Sliman Mansour, uma das figuras centrais da arte palestina moderna, morreu aos 79 anos. Ao longo de mais de seis décadas, sua obra funcionou como uma crônica visual da luta de seu povo por existência e libertação, transformando a tela em um campo de afirmação identitária.

Segundo a publicação de arte Hyperallergic, que noticiou o falecimento, o trabalho de Mansour é uma “resposta desafiadora àqueles que desejam que a Palestina fosse apenas uma memória distante”. A análise aqui é que sua arte não era um mero registro, mas um ato político de teimosia: a insistência em pintar a dignidade, o orgulho e a conexão com a terra como forma de combater a narrativa do esquecimento.

A Arte como Memória Ativa

A produção de Mansour nasce da ferida aberta da Nakba — a catástrofe de 1948 que resultou no êxodo forçado de centenas de milhares de palestinos — e da contínua batalha por reconhecimento. Em vez de se fixar no trauma explícito, o artista optou por um vocabulário de símbolos e figuras que evocam persistência. Suas imagens de camponeses, oliveiras e paisagens áridas não são representações folclóricas, mas manifestos visuais sobre pertencimento e direito.
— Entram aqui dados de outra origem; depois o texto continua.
(** * Coffee shop CRUD service (src/main.py)

    A shallow embedding of the FastAPI application of [src/main.py]: the
    SQLAlchemy model [Coffee], the pydantic schemas [CoffeeCreate] and
    [CoffeeRead], the five request handlers, the request validation that
    FastAPI runs before a handler is entered and the serialisation of what
    the handler returns.

    The relational store is threaded explicitly: a handler is a function
    from the database state to the new state and to what it returns or
    raises.  A [str] is modelled by its UTF-8 bytes; a [str] that has no
    UTF-8 encoding (a lone surrogate) is outside the model. *)

From Stdlib Require Import ZArith String Ascii List.
From Corelib Require Import SpecFloat.
From stdpp Require Import gmap strings list relations.

Local Open Scope string_scope.
Local Open Scope Z_scope.

(** ** Values *)

(** Python's [float] and the [Float] column are both IEEE 754 binary64
    values.  The handlers never compute on a price, they only move it. *)
Definition float : Type := spec_float.

(** [float_of_dyadic m e] is the binary64 value nearest to [m * 2^e]. *)
Definition float_of_dyadic (m e : Z) : float := binary_normalize 53 1024 m e false.

(** Neither an infinity nor a NaN. *)
Definition is_finite (x : float) : bool :=
  match x with
  | S754_zero _ | S754_finite _ _ _ => true
  | S754_infinity _ | S754_nan => false
  end.

Definition is_zero (x : float) : bool :=
  match x with
  | S754_zero _ => true
  | _ => false
  end.

(** Python's [x == y] on floats: a NaN equals nothing, the two zeros are
    equal. *)
Definition float_eq (x y : float) : bool := SFeqb x y.

(** PostgreSQL refuses text that contains the character NUL. *)
Definition has_nul (s : string) : bool :=
  existsb (fun c => Ascii.eqb c "000"%char) (list_ascii_of_string s).

(** The range of an [Integer] column (int4), and the largest value of a
    sequence (int8). *)
Definition int4_min : Z := -2147483648.
Definition int4_max : Z := 2147483647.
Definition int8_max : Z := 9223372036854775807.

Definition in_int4 (k : Z) : bool := (int4_min <=? k) && (k <=? int4_max).

(** ** Data model *)

(** [class Coffee(Base)]: one row of table [coffees]. *)
Module Coffee.
Record t : Type := mk {
  id : Z;
  name : string;
  description : option string;
  price : float
}.
End Coffee.

(** [class CoffeeCreate(BaseModel)]: the validated request body. *)
Module CoffeeCreate.
Record t : Type := mk {
  name : string;
  description : option string;
  price : float
}.
End CoffeeCreate.

(** [class CoffeeRead(BaseModel)]: the response shape. *)
Module CoffeeRead.
Record t : Type := mk {
  id : Z;
  name : string;
  description : option string;
  price : float
}.

(** [orm_mode = True]: a [CoffeeRead] is built from the attributes of the
    ORM object. *)
Definition from_orm (c : Coffee.t) : t :=
  {| id := Coffee.id c;
     name := Coffee.name c;
     description := Coffee.description c;
     price := Coffee.price c |}.

(** The JSON object that goes out for a [CoffeeRead]; a [json_price] of
    [None] is the JSON [null]. *)
Record json : Type := mk_json {
  json_id : Z;
  json_name : string;
  json_description : option string;
  json_price : option float
}.
End CoffeeRead.

(** The store: the rows of table [coffees] in the order in which a
    [SELECT] without [ORDER BY] lists them, and the next value that
    [coffee_id_seq] hands out. *)
Record Database : Type := mkDatabase {
  coffees : list Coffee.t;
  coffee_id_seq : Z
}.

(** [Base.metadata.create_all] on a fresh database: an empty table and a
    sequence that starts at 1. *)
Definition init_db : Database := {| coffees := []; coffee_id_seq := 1 |}.

(** ** Exceptions *)

(** What a handler raises: the [HTTPException] of the source, or an error
    of the database driver, which no handler catches. *)
Inductive exception : Type :=
| HTTPException (status_code : Z) (detail : string)
| DBAPIError.

Inductive outcome (A : Type) : Type :=
| Return (a : A)
| Raise (e : exception).

Arguments Return {A} a.
Arguments Raise {A} e.

(** ** The session *)

Definition ids (db : Database) : list Z := map Coffee.id (coffees db).

(** [SELECT ... WHERE id = ident]: the row with that primary key, if any. *)
Definition select_by_id (db : Database) (ident : Z) : option Coffee.t :=
  List.find (fun c => Coffee.id c =? ident) (coffees db).

(** [db.get(Coffee, ident)]: the driver refuses a key that is not an int4
    before anything is looked up. *)
Definition db_get (db : Database) (ident : Z) : outcome (option Coffee.t) :=
  if in_int4 ident then Return (select_by_id db ident) else Raise DBAPIError.

(** Text columns that the store takes. *)
Definition storable (name : string) (description : option string) : bool :=
  negb (has_nul name)
  && match description with
     | Some s => negb (has_nul s)
     | None => true
     end.

(** [db.add(new_coffee); db.commit()]: the INSERT takes the id from the
    sequence.  Text with a NUL is refused when the statement is bound,
    before the sequence is asked.  Past that, the sequence value is used up
    even when the row is not stored: when the value does not fit the int4
    column, or when the primary key is already taken. *)
Definition db_insert (name : string) (description : option string) (price : float)
    (db : Database) : Database * outcome Z :=
  if negb (storable name description) then (db, Raise DBAPIError)
  else
    let new_id := coffee_id_seq db in
    if int8_max <? new_id then (db, Raise DBAPIError)
    else
      let used := {| coffees := coffees db; coffee_id_seq := new_id + 1 |} in
      if negb (in_int4 new_id) then (used, Raise DBAPIError)
      else
        match select_by_id db new_id with
        | Some _ => (used, Raise DBAPIError)
        | None =>
            let new_coffee :=
              {| Coffee.id := new_id; Coffee.name := name;
                 Coffee.description := description; Coffee.price := price |} in
            ({| coffees := coffees db ++ [new_coffee];
                coffee_id_seq := new_id + 1 |},
             Return new_id)
        end.

(** [db.commit()] after the three attributes of the loaded [coffee] were
    set.  The unit of work compares each new value with the loaded one by
    [==] and sends the columns that differ; no column, no UPDATE.  Text
    with a NUL is refused.  The new version of the row is the last one a
    [SELECT] lists. *)
Definition db_update (coffee : Coffee.t) (name : string)
    (description : option string) (price : float) (db : Database)
    : Database * outcome unit :=
  let name_set := negb (String.eqb name (Coffee.name coffee)) in
  let description_set :=
    negb (bool_decide (description = Coffee.description coffee)) in
  let price_set := negb (float_eq price (Coffee.price coffee)) in
  if negb (name_set || description_set || price_set) then (db, Return tt)
  else if (name_set && has_nul name)
          || (description_set
              && match description with
                 | Some s => has_nul s
                 | None => false
                 end)
  then (db, Raise DBAPIError)
  else
    let updated :=
      {| Coffee.id := Coffee.id coffee;
         Coffee.name := name;
         Coffee.description := description;
         Coffee.price := if price_set then price else Coffee.price coffee |} in
    ({| coffees :=
          List.filter (fun c => negb (Coffee.id c =? Coffee.id coffee)) (coffees db)
          ++ [updated];
        coffee_id_seq := coffee_id_seq db |},
     Return tt).

(** [db.delete(coffee); db.commit()] *)
Definition db_delete (coffee : Coffee.t) (db : Database) : Database :=
  {| coffees :=
       List.filter (fun c => negb (Coffee.id c =? Coffee.id coffee)) (coffees db);
     coffee_id_seq := coffee_id_seq db |}.

(** ** Request handlers *)

(** [GET /coffees/] *)
Definition get_coffees (db : Database) : outcome (list Coffee.t) :=
  let coffees := coffees db in
  Return coffees.

(** [POST /coffees/] *)
Definition add_coffee (coffee_data : CoffeeCreate.t) (db : Database)
    : Database * outcome Coffee.t :=
  match db_insert (CoffeeCreate.name coffee_data)
                  (CoffeeCreate.description coffee_data)
                  (CoffeeCreate.price coffee_data) db with
  | (db', Raise e) => (db', Raise e)
  | (db', Return new_id) =>
      (* db.refresh(new_coffee) *)
      match db_get db' new_id with
      | Return (Some new_coffee) => (db', Return new_coffee)
      | _ => (db', Raise DBAPIError)
      end
  end.

(** [GET /coffees/{coffee_id}] *)
Definition get_coffee_by_id (coffee_id : Z) (db : Database) : outcome Coffee.t :=
  match db_get db coffee_id with
  | Raise e => Raise e
  | Return None => Raise (HTTPException 404 "Coffee not found")
  | Return (Some coffee) => Return coffee
  end.

(** [PUT /coffees/{coffee_id}] *)
Definition update_coffee (coffee_id : Z) (updated_data : CoffeeCreate.t)
    (db : Database) : Database * outcome Coffee.t :=
  match db_get db coffee_id with
  | Raise e => (db, Raise e)
  | Return None => (db, Raise (HTTPException 404 "Coffee not found"))
  | Return (Some coffee) =>
      match db_update coffee (CoffeeCreate.name updated_data)
                      (CoffeeCreate.description updated_data)
                      (CoffeeCreate.price updated_data) db with
      | (db', Raise e) => (db', Raise e)
      | (db', Return _) =>
          (* db.refresh(coffee) *)
          match db_get db' (Coffee.id coffee) with
          | Return (Some coffee) => (db', Return coffee)
          | _ => (db', Raise DBAPIError)
          end
      end
  end.

(** [DELETE /coffees/{coffee_id}] *)
Definition delete_coffee (coffee_id : Z) (db : Database) : Database * outcome unit :=
  match db_get db coffee_id with
  | Raise e => (db, Raise e)
  | Return None => (db, Raise (HTTPException 404 "Coffee not found"))
  | Return (Some coffee) => (db_delete coffee db, Return tt)
  end.

(** ** HTTP responses *)

Inductive content : Type :=
| CoffeeList (items : list CoffeeRead.json)
| CoffeeItem (item : CoffeeRead.json)
| NoBody
| Detail (detail : string)
| ValidationErrors
| ServerError.

Record response : Type := mkResponse {
  status_code : Z;
  body : content
}.

(** An exception that nothing catches. *)
Definition internal_server_error : response :=
  {| status_code := 500; body := ServerError |}.

(** The request body did not validate against [CoffeeCreate]. *)
Definition request_validation_error : response :=
  {| status_code := 422; body := ValidationErrors |}.

(** The 404 of the three by-id handlers. *)
Definition not_found : response :=
  {| status_code := 404; body := Detail "Coffee not found" |}.

Definition is_failure (r : response) : bool := (400 <=? status_code r)%Z.

(** The pydantic release the application runs on.  [src/main.py] runs on
    both; they differ in what goes out for a price that JSON cannot
    hold. *)
Inductive pydantic : Type :=
| Pydantic1
| Pydantic2.

(** [response_model=CoffeeRead]: what the handler returned is read into a
    [CoffeeRead] and encoded as JSON.  An infinity or a NaN is no JSON
    number: on pydantic 1 the encoding raises, on pydantic 2 the price goes
    out as [null]. *)
Definition serialize_response (release : pydantic) (coffee : Coffee.t)
    : option CoffeeRead.json :=
  let model := CoffeeRead.from_orm coffee in
  let out (price : option float) :=
    {| CoffeeRead.json_id := CoffeeRead.id model;
       CoffeeRead.json_name := CoffeeRead.name model;
       CoffeeRead.json_description := CoffeeRead.description model;
       CoffeeRead.json_price := price |} in
  if is_finite (CoffeeRead.price model) then Some (out (Some (CoffeeRead.price model)))
  else
    match release with
    | Pydantic1 => None
    | Pydantic2 => Some (out None)
    end.

(** What a handler gave back. *)
Inductive returned : Type :=
| Coffees (coffees : list Coffee.t)
| ACoffee (coffee : Coffee.t)
| Nothing.

(** The response FastAPI makes of a handler's outcome; [status_code] is the
    one of the route's decorator. *)
Definition respond (release : pydantic) (status_code : Z) (o : outcome returned)
    : response :=
  match o with
  | Raise (HTTPException status_code detail) =>
      {| status_code := status_code; body := Detail detail |}
  | Raise DBAPIError => internal_server_error
  | Return Nothing => {| status_code := status_code; body := NoBody |}
  | Return (ACoffee coffee) =>
      match serialize_response release coffee with
      | Some item => {| status_code := status_code; body := CoffeeItem item |}
      | None => internal_server_error
      end
  | Return (Coffees coffees) =>
      match mapM (serialize_response release) coffees with
      | Some items => {| status_code := status_code; body := CoffeeList items |}
      | None => internal_server_error
      end
  end.

(** ** Operations on validated input *)

Inductive operation : Type :=
| List_
| Create (input : CoffeeCreate.t)
| Get (coffee_id : Z)
| Update (coffee_id : Z) (input : CoffeeCreate.t)
| Delete (coffee_id : Z).

Definition returning {A : Type} (f : A -> returned) (o : outcome A) : outcome returned :=
  match o with
  | Return a => Return (f a)
  | Raise e => Raise e
  end.

(** The handler of an operation, called on the store. *)
Definition call (op : operation) (db : Database) : Database * outcome returned :=
  match op with
  | List_ => (db, returning Coffees (get_coffees db))
  | Create input =>
      let r := add_coffee input db in (r.1, returning ACoffee r.2)
  | Get coffee_id => (db, returning ACoffee (get_coffee_by_id coffee_id db))
  | Update coffee_id input =>
      let r := update_coffee coffee_id input db in (r.1, returning ACoffee r.2)
  | Delete coffee_id =>
      let r := delete_coffee coffee_id db in (r.1, returning (fun _ => Nothing) r.2)
  end.

(** The status of the route's decorator. *)
Definition success_status (op : operation) : Z :=
  match op with
  | Create _ => 201
  | Delete _ => 204
  | _ => 200
  end.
O movimento de Mansour é sutil, mas profundo. Ele recusa a vitimização e, em seu lugar, estabelece uma iconografia da resiliência. Em um contexto onde a própria existência cultural é contestada, pintar o cotidiano, a terra e o povo não é um ato de nostalgia, mas de construção de futuro. Sua arte se torna um arquivo vivo, uma prova material contra a tentativa de apagamento histórico.

Dignidade, Não Vingança

O ponto mais distintivo do legado de Mansour, como aponta a crítica, é a ausência de raiva ou de um chamado à vingança em suas telas. O foco nunca esteve na retaliação, mas na afirmação de um direito fundamental: “um povo que merece viver em sua terra”. Essa escolha editorial do artista o diferencia de outras correntes de arte política mais abertamente panfletárias.

A força de sua obra reside nessa sobriedade. Ao pintar o orgulho e a dignidade, Mansour universaliza a causa palestina, conectando-a a um desejo humano universal por lar e identidade. Ele não precisava pintar a violência da ocupação para denunciá-la; a simples representação de uma vida palestina digna já era, em si, o mais potente dos protestos.

Nas palavras do editor da Hyperallergic, Hakim Bishara, Mansour desejava que nenhuma de suas pinturas precisasse ter sido feita. Este é o paradoxo que define seu trabalho: uma arte nascida da injustiça, cujo maior triunfo seria sua própria irrelevância em um futuro de paz e reconhecimento.